Exercise goal: Show each line of the entries below in which the word "readable" appears.

Source information:
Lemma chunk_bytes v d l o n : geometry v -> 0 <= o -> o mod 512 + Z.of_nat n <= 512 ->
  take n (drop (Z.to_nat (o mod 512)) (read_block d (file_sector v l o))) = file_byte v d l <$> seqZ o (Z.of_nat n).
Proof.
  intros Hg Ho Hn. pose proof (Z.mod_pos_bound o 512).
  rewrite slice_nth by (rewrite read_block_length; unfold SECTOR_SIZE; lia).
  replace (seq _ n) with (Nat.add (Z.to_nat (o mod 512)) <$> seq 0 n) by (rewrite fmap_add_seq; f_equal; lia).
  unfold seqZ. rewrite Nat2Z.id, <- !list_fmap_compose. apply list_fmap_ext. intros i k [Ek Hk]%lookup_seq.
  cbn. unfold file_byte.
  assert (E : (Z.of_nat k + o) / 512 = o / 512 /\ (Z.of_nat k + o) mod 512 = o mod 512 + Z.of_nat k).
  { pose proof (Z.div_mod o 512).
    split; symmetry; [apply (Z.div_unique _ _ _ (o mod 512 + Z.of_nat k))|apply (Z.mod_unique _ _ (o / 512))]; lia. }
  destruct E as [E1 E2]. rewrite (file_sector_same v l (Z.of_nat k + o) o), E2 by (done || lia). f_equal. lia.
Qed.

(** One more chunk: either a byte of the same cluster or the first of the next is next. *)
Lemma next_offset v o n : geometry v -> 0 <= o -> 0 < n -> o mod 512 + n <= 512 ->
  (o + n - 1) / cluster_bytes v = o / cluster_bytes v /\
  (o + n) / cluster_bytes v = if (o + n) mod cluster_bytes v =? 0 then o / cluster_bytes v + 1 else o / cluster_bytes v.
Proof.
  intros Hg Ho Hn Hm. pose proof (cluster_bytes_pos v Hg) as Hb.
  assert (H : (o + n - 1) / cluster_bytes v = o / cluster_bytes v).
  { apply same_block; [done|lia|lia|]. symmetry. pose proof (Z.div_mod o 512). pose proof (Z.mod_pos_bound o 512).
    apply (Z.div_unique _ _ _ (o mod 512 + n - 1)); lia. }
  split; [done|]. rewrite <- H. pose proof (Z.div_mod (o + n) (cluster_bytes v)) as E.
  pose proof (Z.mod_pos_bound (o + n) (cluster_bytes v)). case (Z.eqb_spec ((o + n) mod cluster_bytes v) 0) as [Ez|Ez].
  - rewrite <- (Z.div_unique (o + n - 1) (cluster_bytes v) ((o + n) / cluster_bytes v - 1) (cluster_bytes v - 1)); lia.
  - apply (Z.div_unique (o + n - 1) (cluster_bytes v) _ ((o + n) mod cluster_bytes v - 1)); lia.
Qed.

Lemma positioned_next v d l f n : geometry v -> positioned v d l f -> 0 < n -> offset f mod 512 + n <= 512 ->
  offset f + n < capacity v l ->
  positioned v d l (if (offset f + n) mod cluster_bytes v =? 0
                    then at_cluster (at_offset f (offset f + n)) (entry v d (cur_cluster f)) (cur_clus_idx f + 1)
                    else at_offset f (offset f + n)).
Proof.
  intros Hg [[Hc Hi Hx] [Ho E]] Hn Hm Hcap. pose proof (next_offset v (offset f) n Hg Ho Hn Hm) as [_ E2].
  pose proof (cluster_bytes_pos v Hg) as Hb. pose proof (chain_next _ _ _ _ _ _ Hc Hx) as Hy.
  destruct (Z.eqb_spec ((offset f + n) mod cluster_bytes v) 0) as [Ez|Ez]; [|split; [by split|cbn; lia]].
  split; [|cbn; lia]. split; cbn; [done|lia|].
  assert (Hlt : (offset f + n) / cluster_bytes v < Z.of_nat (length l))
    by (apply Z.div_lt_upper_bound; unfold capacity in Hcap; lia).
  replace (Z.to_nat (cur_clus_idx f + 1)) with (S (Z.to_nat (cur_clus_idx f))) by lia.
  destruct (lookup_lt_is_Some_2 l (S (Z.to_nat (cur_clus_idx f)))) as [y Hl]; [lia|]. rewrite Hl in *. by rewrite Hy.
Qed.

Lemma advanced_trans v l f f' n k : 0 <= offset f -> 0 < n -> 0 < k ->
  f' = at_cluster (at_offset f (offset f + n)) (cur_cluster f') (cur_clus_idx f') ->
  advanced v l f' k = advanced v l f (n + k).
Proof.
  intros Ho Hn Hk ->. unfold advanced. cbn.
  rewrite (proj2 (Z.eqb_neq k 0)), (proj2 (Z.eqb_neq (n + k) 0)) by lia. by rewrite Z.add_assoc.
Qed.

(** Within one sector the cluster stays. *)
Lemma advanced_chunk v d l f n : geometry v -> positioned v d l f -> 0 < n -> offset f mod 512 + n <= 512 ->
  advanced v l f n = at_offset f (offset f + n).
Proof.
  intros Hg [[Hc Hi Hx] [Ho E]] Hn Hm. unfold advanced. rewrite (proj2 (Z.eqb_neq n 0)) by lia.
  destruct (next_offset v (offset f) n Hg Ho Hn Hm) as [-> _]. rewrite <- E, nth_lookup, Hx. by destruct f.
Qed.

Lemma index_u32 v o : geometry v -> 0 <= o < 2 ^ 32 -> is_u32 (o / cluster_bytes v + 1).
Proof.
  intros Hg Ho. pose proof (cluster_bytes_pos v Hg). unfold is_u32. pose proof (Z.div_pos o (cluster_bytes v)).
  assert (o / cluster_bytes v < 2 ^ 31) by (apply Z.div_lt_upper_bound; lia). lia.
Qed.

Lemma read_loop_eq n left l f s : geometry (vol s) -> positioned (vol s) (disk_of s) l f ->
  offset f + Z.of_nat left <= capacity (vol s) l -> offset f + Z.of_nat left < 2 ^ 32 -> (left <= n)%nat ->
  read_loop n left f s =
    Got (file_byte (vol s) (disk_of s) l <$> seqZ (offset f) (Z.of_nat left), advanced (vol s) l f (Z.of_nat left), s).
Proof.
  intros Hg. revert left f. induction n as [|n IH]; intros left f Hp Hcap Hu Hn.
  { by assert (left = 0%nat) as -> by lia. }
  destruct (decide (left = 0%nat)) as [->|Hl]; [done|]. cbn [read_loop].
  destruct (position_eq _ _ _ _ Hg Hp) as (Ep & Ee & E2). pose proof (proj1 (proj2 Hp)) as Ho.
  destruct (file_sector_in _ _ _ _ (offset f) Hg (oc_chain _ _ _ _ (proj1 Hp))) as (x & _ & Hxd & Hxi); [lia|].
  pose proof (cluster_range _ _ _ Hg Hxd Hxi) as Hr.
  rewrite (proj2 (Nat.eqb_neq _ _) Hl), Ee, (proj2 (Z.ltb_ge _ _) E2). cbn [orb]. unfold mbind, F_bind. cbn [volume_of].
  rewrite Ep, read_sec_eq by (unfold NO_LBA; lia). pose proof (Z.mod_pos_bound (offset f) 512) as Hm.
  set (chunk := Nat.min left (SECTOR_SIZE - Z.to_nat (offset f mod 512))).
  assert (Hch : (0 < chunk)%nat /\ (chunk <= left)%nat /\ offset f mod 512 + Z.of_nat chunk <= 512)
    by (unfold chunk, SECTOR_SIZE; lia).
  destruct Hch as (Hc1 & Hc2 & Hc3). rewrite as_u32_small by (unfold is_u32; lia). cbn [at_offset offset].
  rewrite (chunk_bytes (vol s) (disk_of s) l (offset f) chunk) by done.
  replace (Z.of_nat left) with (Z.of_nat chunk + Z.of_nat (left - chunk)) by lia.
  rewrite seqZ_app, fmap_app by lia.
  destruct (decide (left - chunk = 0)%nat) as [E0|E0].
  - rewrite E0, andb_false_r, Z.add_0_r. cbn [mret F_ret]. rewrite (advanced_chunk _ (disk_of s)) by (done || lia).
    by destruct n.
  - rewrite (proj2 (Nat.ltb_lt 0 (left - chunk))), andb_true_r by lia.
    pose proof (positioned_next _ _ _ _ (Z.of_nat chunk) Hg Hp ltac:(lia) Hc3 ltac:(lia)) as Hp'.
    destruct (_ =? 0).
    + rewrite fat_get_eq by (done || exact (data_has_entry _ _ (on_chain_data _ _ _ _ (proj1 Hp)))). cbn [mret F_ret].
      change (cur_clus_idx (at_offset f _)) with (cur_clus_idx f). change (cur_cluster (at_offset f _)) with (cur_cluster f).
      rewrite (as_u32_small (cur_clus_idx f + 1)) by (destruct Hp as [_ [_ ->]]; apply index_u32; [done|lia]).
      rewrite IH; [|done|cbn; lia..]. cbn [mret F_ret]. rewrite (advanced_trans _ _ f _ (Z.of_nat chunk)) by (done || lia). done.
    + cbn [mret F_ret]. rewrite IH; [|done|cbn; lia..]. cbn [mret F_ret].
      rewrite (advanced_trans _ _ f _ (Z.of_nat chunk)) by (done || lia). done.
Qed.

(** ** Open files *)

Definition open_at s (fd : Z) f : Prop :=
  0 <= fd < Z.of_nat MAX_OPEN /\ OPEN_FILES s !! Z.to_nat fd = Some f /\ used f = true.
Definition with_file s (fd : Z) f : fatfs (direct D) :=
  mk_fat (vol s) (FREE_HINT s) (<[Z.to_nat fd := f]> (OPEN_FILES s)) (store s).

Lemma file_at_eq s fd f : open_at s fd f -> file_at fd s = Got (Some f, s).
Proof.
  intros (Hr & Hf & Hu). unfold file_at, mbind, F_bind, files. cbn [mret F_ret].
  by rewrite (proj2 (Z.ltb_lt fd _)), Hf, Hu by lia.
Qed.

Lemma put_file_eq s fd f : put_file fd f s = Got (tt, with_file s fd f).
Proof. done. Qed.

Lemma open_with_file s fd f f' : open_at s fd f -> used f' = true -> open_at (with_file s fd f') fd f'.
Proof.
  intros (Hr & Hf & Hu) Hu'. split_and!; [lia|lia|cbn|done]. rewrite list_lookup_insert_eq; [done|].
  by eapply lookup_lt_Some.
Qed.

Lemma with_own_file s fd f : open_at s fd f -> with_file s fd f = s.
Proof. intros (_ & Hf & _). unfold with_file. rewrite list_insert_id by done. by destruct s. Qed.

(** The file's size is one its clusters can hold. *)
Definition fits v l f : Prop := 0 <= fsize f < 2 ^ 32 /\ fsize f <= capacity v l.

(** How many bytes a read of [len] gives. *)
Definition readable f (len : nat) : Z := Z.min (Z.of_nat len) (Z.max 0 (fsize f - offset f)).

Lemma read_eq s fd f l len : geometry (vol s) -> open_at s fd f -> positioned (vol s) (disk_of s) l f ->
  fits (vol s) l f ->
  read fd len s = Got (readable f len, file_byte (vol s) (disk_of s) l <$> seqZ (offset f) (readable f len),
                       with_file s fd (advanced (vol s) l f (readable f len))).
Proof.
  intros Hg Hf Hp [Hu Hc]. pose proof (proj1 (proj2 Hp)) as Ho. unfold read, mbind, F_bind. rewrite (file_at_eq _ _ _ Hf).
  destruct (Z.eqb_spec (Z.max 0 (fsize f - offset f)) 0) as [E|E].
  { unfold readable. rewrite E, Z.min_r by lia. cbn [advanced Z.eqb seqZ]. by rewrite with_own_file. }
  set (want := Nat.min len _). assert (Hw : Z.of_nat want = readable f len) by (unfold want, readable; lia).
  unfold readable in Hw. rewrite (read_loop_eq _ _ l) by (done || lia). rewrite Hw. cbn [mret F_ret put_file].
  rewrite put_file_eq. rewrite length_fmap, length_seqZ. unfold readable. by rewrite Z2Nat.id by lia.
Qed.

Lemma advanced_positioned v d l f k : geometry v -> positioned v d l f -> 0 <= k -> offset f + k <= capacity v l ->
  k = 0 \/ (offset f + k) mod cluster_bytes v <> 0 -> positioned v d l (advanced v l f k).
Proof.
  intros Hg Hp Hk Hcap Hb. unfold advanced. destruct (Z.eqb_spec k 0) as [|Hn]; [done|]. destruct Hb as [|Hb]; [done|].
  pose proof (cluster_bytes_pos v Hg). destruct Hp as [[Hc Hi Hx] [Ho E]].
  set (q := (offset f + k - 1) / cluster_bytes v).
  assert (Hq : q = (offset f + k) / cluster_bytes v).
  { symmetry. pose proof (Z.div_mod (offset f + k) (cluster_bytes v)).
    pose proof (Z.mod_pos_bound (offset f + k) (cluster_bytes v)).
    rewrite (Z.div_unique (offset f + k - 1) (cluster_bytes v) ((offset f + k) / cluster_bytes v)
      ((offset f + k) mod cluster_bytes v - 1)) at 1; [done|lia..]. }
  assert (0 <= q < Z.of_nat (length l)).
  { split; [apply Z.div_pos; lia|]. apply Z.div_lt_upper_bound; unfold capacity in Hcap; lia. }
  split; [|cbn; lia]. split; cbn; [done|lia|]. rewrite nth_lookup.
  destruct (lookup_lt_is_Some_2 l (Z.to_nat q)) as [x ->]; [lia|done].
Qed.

Your solution:
Definition readable f (len : nat) : Z := Z.min (Z.of_nat len) (Z.max 0 (fsize f - offset f)).
  read fd len s = Got (readable f len, file_byte (vol s) (disk_of s) l <$> seqZ (offset f) (readable f len),
                       with_file s fd (advanced (vol s) l f (readable f len))).
  { unfold readable. rewrite E, Z.min_r by lia. cbn [advanced Z.eqb seqZ]. by rewrite with_own_file. }
  set (want := Nat.min len _). assert (Hw : Z.of_nat want = readable f len) by (unfold want, readable; lia).
  unfold readable in Hw. rewrite (read_loop_eq _ _ l) by (done || lia). rewrite Hw. cbn [mret F_ret put_file].
  rewrite put_file_eq. rewrite length_fmap, length_seqZ. unfold readable. by rewrite Z2Nat.id by lia.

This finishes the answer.